Sempre più spesso nel sud d’Italia la laurea non basta per trovare lavoro. A tre anni dal titolo di studio, un laureato su quattro trova lavoro grazie alle conoscenze, cioè la politica, vale a dire la raccomandazione presso l’amministrazione pubblica.

Di cui all’apposito filmato della qualità democratica delle amministrazioni locali nel nostro meridione. Che tanto “la mafia non esiste”.

Non solo. l’Associazione per lo sviluppo dell’industria nel Mezzogiorno (Svimez) dimostrerebbe in uno studio che la percentuale si dimezza per quei laureati meridionali che studiano al Nord e decidono di non tornare nella regione di appartenenza.

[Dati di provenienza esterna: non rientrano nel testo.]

(** [write(self, model, t, sample, realisation)] returns [self.h_damage]
    only.  The files written by [vtk.write] and [vtk.writeDamage] lie
    outside the object and are left out. *)
Definition write (P : program) (model : Model) (self : t)
    (t_ sample realisation : Z) : t * list float :=
  let r := ro self in
  let damage := ReduceDamage P (nnodes model * max_horizon_length model)
                  (d_horizons self) (d_horizons_lengths r) (d_damage self) in
  let self' :=
    {| ro := ro self; h_horizons := h_horizons self; h_un := d_un self;
       h_udn := h_udn self; h_damage := damage; h_pn := h_pn self;
       h_force_load_scale := h_force_load_scale self; d_pn := d_pn self;
       d_horizons := d_horizons self; d_un := d_un self; d_udn := d_udn self;
       d_forces := d_forces self; d_damage := damage |} in
  (self', h_damage self').

(** The operations a caller runs on the object; an operation that raises
    leaves the object as it was. *)
Inductive sop : Type :=
| SReset (pn : list field)
| SRuntime (step : Z)
| SWrite (t_ sample realisation : Z).

Definition exec (P : program) (model : Model) (o : sop) (self : t) : t :=
  match o with
  | SReset pn => reset model self pn
  | SRuntime step =>
      match runtime P model self step with
      | Ok self' => self'
      | Raise _ => self
      end
  | SWrite t_ sample realisation =>
      (write P model self t_ sample realisation).1
  end.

Infatti, il 40% dei laureati meridionali che a tre anni dal conseguimento del titolo di studio già ha un lavoro è stato costretto a emigrare al Nord. Esattamente come succedeva ai tempi delle grandi emigrazioni della forza lavoro verso le industrie del Nord.

Insomma, come ai tempi in cui sui portoni dei palazzi delle città del Nord c’era scritto: “non si affittano case ai meridionali.”

Sempre secondo lo Svimez, su 55 mila laureati residenti al Sud al momento dell’iscrizione all’Università trovano lavoro, dopo 3 anni, in 34.500.

Ma se in 20.700 hanno trovato impiego nelle regioni di appartenenza, sono circa 13.800 quelli che invece lavorano nelle regioni del Nord.

E, la ricerca non lo dice, ma vengono comunque trattati da “terùn”. Terroni.

A forza di avercela con gli “extra-comunitari” non ci accorgiamo che continuiamo a vivere in un paese pieno di “extra-italiani”. Cum laudem.

E’ stupefacente come le cose siano cambiate. Una volta “anche l’operaio voleva il figlio dottore”. Oggi anche un dottore ha un figlio precario. Beh, buona giornata.